Exercise objective: The listing below holds a line with "- A [WebSocket]" and a later line with "JBool (b : bool)". Write out those two lines and every line between them, exactly, and nothing else.

Input material:
(** * Signaling server of [server/routes.ts]

    A shallow embedding of the WebSocket part of [registerRoutes]: the
    [clients] map, [generateId], [getMonitors], [getCameras] and the two
    per-connection handlers, [ws.on("message")] and [ws.on("close")],
    followed by the event loop that feeds them and the properties of the
    registry, of routing and of the lifecycle notifications.

    Conventions of the model.
    - A [WebSocket] object is a handle of type [conn]; [ws.send(text)] appends
      to the list of messages sent and does not throw: a server-side socket
      is never in the CONNECTING state, and a send on a socket that is no
      longer open is dropped by the library.  The list records the calls.
    - A JavaScript value obtained from [JSON.parse] is a [json], an object
      being the list of its own properties in enumeration order; [undefined]
      is [None] in [jsval].  An inbound frame is given by what
      [JSON.parse(data.toString())] makes of it ([frame]).
    - An outbound message is the value [JSON.parse] would read back from the
      text [JSON.stringify] writes: properties whose value is [undefined] are
      left out, a number that is not finite is written as [null], negative
      zero as zero, and a value nested too deeply makes [JSON.stringify]
      throw a [RangeError].
    - A [console.log] line writes nothing the server reads back, but the
      template literal it prints is evaluated: a value that cannot be
      converted to a string makes the line throw.  [console.error] is
      recorded.
    - How deep a value may nest before the conversion to a string, or
      [JSON.stringify], exhausts the stack depends on the engine: the two
      depths are parameters ([runtime]).
    - [Date.now()] and [Math.random().toString(36)] are inputs of the
      handler that calls [generateId].
    - An exception that leaves the [close] listener is recorded
      ([uncaught]); what the process does with it is outside the model, and
      the event loop is taken to go on. *)

From Stdlib Require Import List String Ascii Bool Arith NArith Lia.
From Stdlib Require Import Floats.SpecFloat.
Import ListNotations.
Local Open Scope string_scope.

(** ** JavaScript values *)

Set Warnings "-register-all".

Inductive json : Type :=
| JNull
| JBool (b : bool)
| JNum (x : spec_float)
| JStr (s : string)
| JArr (items : list json)
| JObj (props : list (string * json)).

(** [None] is [undefined]. *)
Definition jsval : Type := option json.

Inductive exn : Type :=
| SyntaxError   (* thrown by JSON.parse *)
| TypeError     (* property read on null; value with no string conversion *)
| RangeError.   (* call stack exhausted by a deeply nested value *)

(** What [JSON.parse(data.toString())] does with a frame. *)
Inductive frame : Type :=
| Malformed
| Parsed (msg : json).

Fixpoint assoc {A : Type} (k : string) (l : list (string * A)) : option A :=
  match l with
  | [] => None
  | (k', v) :: l' => if String.eqb k' k then Some v else assoc k l'
  end.

(** [v.k] for the property names the handlers read ([type], [role], [name],
    [targetId], [offer], [answer], [candidate], [fromId], [cameraName]); none
    of them is inherited from a prototype, so only an object has them.
    Reading a property of [null] throws. *)
Definition get_prop (v : json) (k : string) : exn + jsval :=
  match v with
  | JNull => inl TypeError
  | JObj props => inr (assoc k props)
  | _ => inr None
  end.

(** Truthiness, as used by [||] and [if]. *)
Definition truthy (v : jsval) : bool :=
  match v with
  | None => false
  | Some JNull => false
  | Some (JBool b) => b
  | Some (JNum (S754_zero _)) => false
  | Some (JNum S754_nan) => false
  | Some (JNum _) => true
  | Some (JStr s) => negb (String.eqb s "")
  | Some (JArr _) => true
  | Some (JObj _) => true
  end.

(** [v || d] with [d] a value. *)
Definition js_or (v : jsval) (d : json) : json :=
  match v with
  | Some x => if truthy v then x else d
  | None => d
  end.

(** [v === "s"] *)
Definition is_str (v : jsval) (s : string) : bool :=
  match v with
  | Some (JStr s') => String.eqb s' s
  | _ => false
  end.

(** ** Conversion to a string

    What [`${v}`] throws, if it throws.  A primitive always has a string.
    An object is converted by its [toString]: the inherited one gives
    ["[object Object]"], but an own property of that name, which after
    [JSON.parse] is never a function, leaves no conversion and the
    template throws a [TypeError].  An array joins the strings of its
    elements, [null] giving the empty string, and so recurses into nested
    arrays; [depth] is the nesting the stack allows. *)

Fixpoint first_error {A : Type} (f : A -> option exn) (l : list A) : option exn :=
  match l with
  | [] => None
  | x :: l' =>
      match f x with
      | Some e => Some e
      | None => first_error f l'
      end
  end.

Fixpoint to_string_error (v : json) (depth : nat) : option exn :=
  match v with
  | JArr items =>
      match depth with
      | O => Some RangeError
      | S d =>
          first_error
            (fun x => match x with JNull => None | _ => to_string_error x d end)
            items
      end
  | JObj props =>
      match assoc "toString" props with
      | Some _ => Some TypeError
      | None => None
      end
  | _ => None
  end.

(** [undefined] prints as ["undefined"]. *)
Definition to_string_error_val (v : jsval) (depth : nat) : option exn :=
  match v with
  | Some x => to_string_error x depth
  | None => None
  end.

(** A template literal converts its substitutions from left to right. *)
Definition template_error (parts : list jsval) (depth : nat) : option exn :=
  first_error (fun v => to_string_error_val v depth) parts.

(** ** JSON.stringify

    [wire v depth] is the value the text written for [v] stands for. *)

Fixpoint mapM {A B : Type} (f : A -> exn + B) (l : list A) : exn + list B :=
  match l with
  | [] => inr []
  | x :: l' =>
      match f x with
      | inl e => inl e
      | inr y =>
          match mapM f l' with
          | inl e => inl e
          | inr ys => inr (y :: ys)
          end
      end
  end.

Definition wire_num (x : spec_float) : json :=
  match x with
  | S754_zero _ => JNum (S754_zero false)
  | S754_finite _ _ _ => JNum x
  | S754_infinity _ => JNull
  | S754_nan => JNull
  end.

Fixpoint wire (v : json) (depth : nat) : exn + json :=
  match v with
  | JNum x => inr (wire_num x)
  | JArr items =>
      match depth with
      | O => inl RangeError
      | S d =>
          match mapM (fun x => wire x d) items with
          | inl e => inl e
          | inr ys => inr (JArr ys)
          end
      end
  | JObj props =>
      match depth with
      | O => inl RangeError
      | S d =>
          match mapM (fun p => match wire (snd p) d with
                               | inl e => inl e
                               | inr y => inr (fst p, y)
                               end) props with
          | inl e => inl e
          | inr ys => inr (JObj ys)
          end
      end
  | _ => inr v
  end.

(** The properties of an object literal, one after the other; a property
    whose value is [undefined] is not written. *)
Fixpoint wire_fields (fields : list (string * jsval)) (depth : nat)
  : exn + list (string * json) :=
  match fields with
  | [] => inr []
  | (k, Some v) :: rest =>
      match wire v depth with
      | inl e => inl e
      | inr w =>
          match wire_fields rest depth with
          | inl e => inl e
          | inr ws => inr ((k, w) :: ws)
          end
      end
  | (_, None) :: rest => wire_fields rest depth
  end.

(** [JSON.stringify({k1: v1, ...})] *)
Definition stringify (fields : list (string * jsval)) (depth : nat) : exn + json :=
  match wire_fields fields depth with
  | inl e => inl e
  | inr ws => inr (JObj ws)
  end.

(** The values [JSON.stringify] writes back as they are. *)
Fixpoint plain (v : json) (depth : nat) : bool :=
  match v with
  | JNum (S754_finite _ _ _) => true
  | JNum (S754_zero s) => negb s
  | JNum _ => false
  | JArr items =>
      match depth with
      | O => false
      | S d => forallb (fun x => plain x d) items
      end
  | JObj props =>
      match depth with
      | O => false
      | S d => forallb (fun p => plain (snd p) d) props
      end
  | _ => true
  end.

(** Induction on a value and the values nested in it. *)
Section JsonInd.
Variable P : json -> Prop.
Hypothesis HNull : P JNull.
Hypothesis HBool : forall b, P (JBool b).
Hypothesis HNum : forall x, P (JNum x).
Hypothesis HStr : forall s, P (JStr s).
Hypothesis HArr : forall items, Forall P items -> P (JArr items).
Hypothesis HObj : forall props, Forall (fun p => P (snd p)) props -> P (JObj props).

Fixpoint json_nested_ind (v : json) : P v :=
  match v with
  | JNull => HNull
  | JBool b => HBool b
  | JNum x => HNum x
  | JStr s => HStr s
  | JArr items =>
      HArr items
        ((fix go (l : list json) : Forall P l :=
            match l with
            | [] => Forall_nil P
            | x :: l' => Forall_cons x (json_nested_ind x) (go l')
            end) items)
  | JObj props =>
      HObj props
        ((fix go (l : list (string * json)) : Forall (fun p => P (snd p)) l :=
            match l with
            | [] => Forall_nil _
            | p :: l' => Forall_cons p (json_nested_ind (snd p)) (go l')
            end) props)
  end.
End JsonInd.

(** The engine's limits: the nesting of arrays a template literal can
    print, and the nesting of values [JSON.stringify] can write below the
    object literal it is handed. *)
Record runtime : Type := mkRuntime {
  join_depth : nat;
  stringify_depth : nat
}.

(** ** The registry: [Map<string, Client>] *)

Definition conn : Type := nat.

Record Client : Type := mkClient {
  id : string;
  role : jsval;        (* declared "camera" | "monitor", not checked at run time *)
  name : json;
  ws : conn
}.

(** A JavaScript [Map] keeps its entries in insertion order; [set] on a key
    already present replaces the value where it stands. *)
Definition registry : Type := list (string * Client).

Fixpoint map_set (k : string) (v : Client) (m : registry) : registry :=
  match m with
  | [] => [(k, v)]
  | (k', v') :: m' =>
      if String.eqb k' k then (k, v) :: m' else (k', v') :: map_set k v m'
  end.

Definition map_get (k : string) (m : registry) : option Client := assoc k m.

Definition map_delete (k : string) (m : registry) : registry :=
  filter (fun e => negb (String.eqb (fst e) k)) m.

Definition map_values (m : registry) : list Client := List.map snd m.

Definition map_keys (m : registry) : list string := List.map fst m.

(** [clients.get(v)] for an arbitrary value: keys are strings, so only a
    string can be found. *)
Definition map_get_val (v : jsval) (m : registry) : option Client :=
  match v with
  | Some (JStr k) => map_get k m
  | _ => None
  end.

(** ** generateId *)

Definition digit36 (d : N) : ascii :=
  if (d <? 10)%N then ascii_of_N (48 + d) else ascii_of_N (87 + d).

Fixpoint toString36_aux (fuel : nat) (n : N) (acc : string) : string :=
  match fuel with
  | O => acc
  | S fuel' =>
      let acc' := String (digit36 (n mod 36)) acc in
      if (n / 36 =? 0)%N then acc' else toString36_aux fuel' (n / 36) acc'
  end.

(** [n.toString(36)] for a non-negative integer. *)
Definition toString36 (n : N) : string :=
  toString36_aux (S (N.to_nat (N.log2 n))) n "".

(** [s.substr(start, len)] *)
Definition substr (start len : nat) (s : string) : string :=
  String.substring start len s.

(** [Date.now().toString(36) + Math.random().toString(36).substr(2, 9)];
    [now] is [Date.now()], [rnd] is [Math.random().toString(36)]. *)
Definition generateId (now : N) (rnd : string) : string :=
  toString36 now ++ substr 2 9 rnd.

(** ** The handler monad

    A handler is a closure over its socket [ws] and the variable [clientId];
    it reads and writes the shared [clients] map, sends messages, and may
    throw.  State written before a throw stays written. *)

Record hstate : Type := mkH {
  clientId : option string;          (* [let clientId: string | null] *)
  clients : registry;
  sent : list (conn * json);         (* calls of [send], oldest first *)
  logged : list exn                  (* calls of [console.error] *)
}.

Definition M (A : Type) : Type := hstate -> (exn + A) * hstate.

Definition ret {A : Type} (a : A) : M A := fun s => (inr a, s).

Definition bind {A B : Type} (m : M A) (f : A -> M B) : M B :=
  fun s =>
    match m s with
    | (inr a, s') => f a s'
    | (inl e, s') => (inl e, s')
    end.

Definition throw {A : Type} (e : exn) : M A := fun s => (inl e, s).

Definition try_catch (body : M unit) (handler : exn -> M unit) : M unit :=
  fun s =>
    match body s with
    | (inl e, s') => handler e s'
    | r => r
    end.

Declare Scope handler_scope.
Delimit Scope handler_scope with handler.
Notation "x <- m ;; k" := (bind m (fun x => k))
  (at level 61, m at next level, right associativity) : handler_scope.
Notation "m ;; k" := (bind m (fun _ => k))
  (at level 61, right associativity) : handler_scope.
Local Open Scope handler_scope.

Answer to the problem:
    - A [WebSocket] object is a handle of type [conn]; [ws.send(text)] appends
      to the list of messages sent and does not throw: a server-side socket
      is never in the CONNECTING state, and a send on a socket that is no
      longer open is dropped by the library.  The list records the calls.
    - A JavaScript value obtained from [JSON.parse] is a [json], an object
      being the list of its own properties in enumeration order; [undefined]
      is [None] in [jsval].  An inbound frame is given by what
      [JSON.parse(data.toString())] makes of it ([frame]).
    - An outbound message is the value [JSON.parse] would read back from the
      text [JSON.stringify] writes: properties whose value is [undefined] are
      left out, a number that is not finite is written as [null], negative
      zero as zero, and a value nested too deeply makes [JSON.stringify]
      throw a [RangeError].
    - A [console.log] line writes nothing the server reads back, but the
      template literal it prints is evaluated: a value that cannot be
      converted to a string makes the line throw.  [console.error] is
      recorded.
    - How deep a value may nest before the conversion to a string, or
      [JSON.stringify], exhausts the stack depends on the engine: the two
      depths are parameters ([runtime]).
    - [Date.now()] and [Math.random().toString(36)] are inputs of the
      handler that calls [generateId].
    - An exception that leaves the [close] listener is recorded
      ([uncaught]); what the process does with it is outside the model, and
      the event loop is taken to go on. *)

From Stdlib Require Import List String Ascii Bool Arith NArith Lia.
From Stdlib Require Import Floats.SpecFloat.
Import ListNotations.
Local Open Scope string_scope.

(** ** JavaScript values *)

Set Warnings "-register-all".

Inductive json : Type :=
| JNull
| JBool (b : bool)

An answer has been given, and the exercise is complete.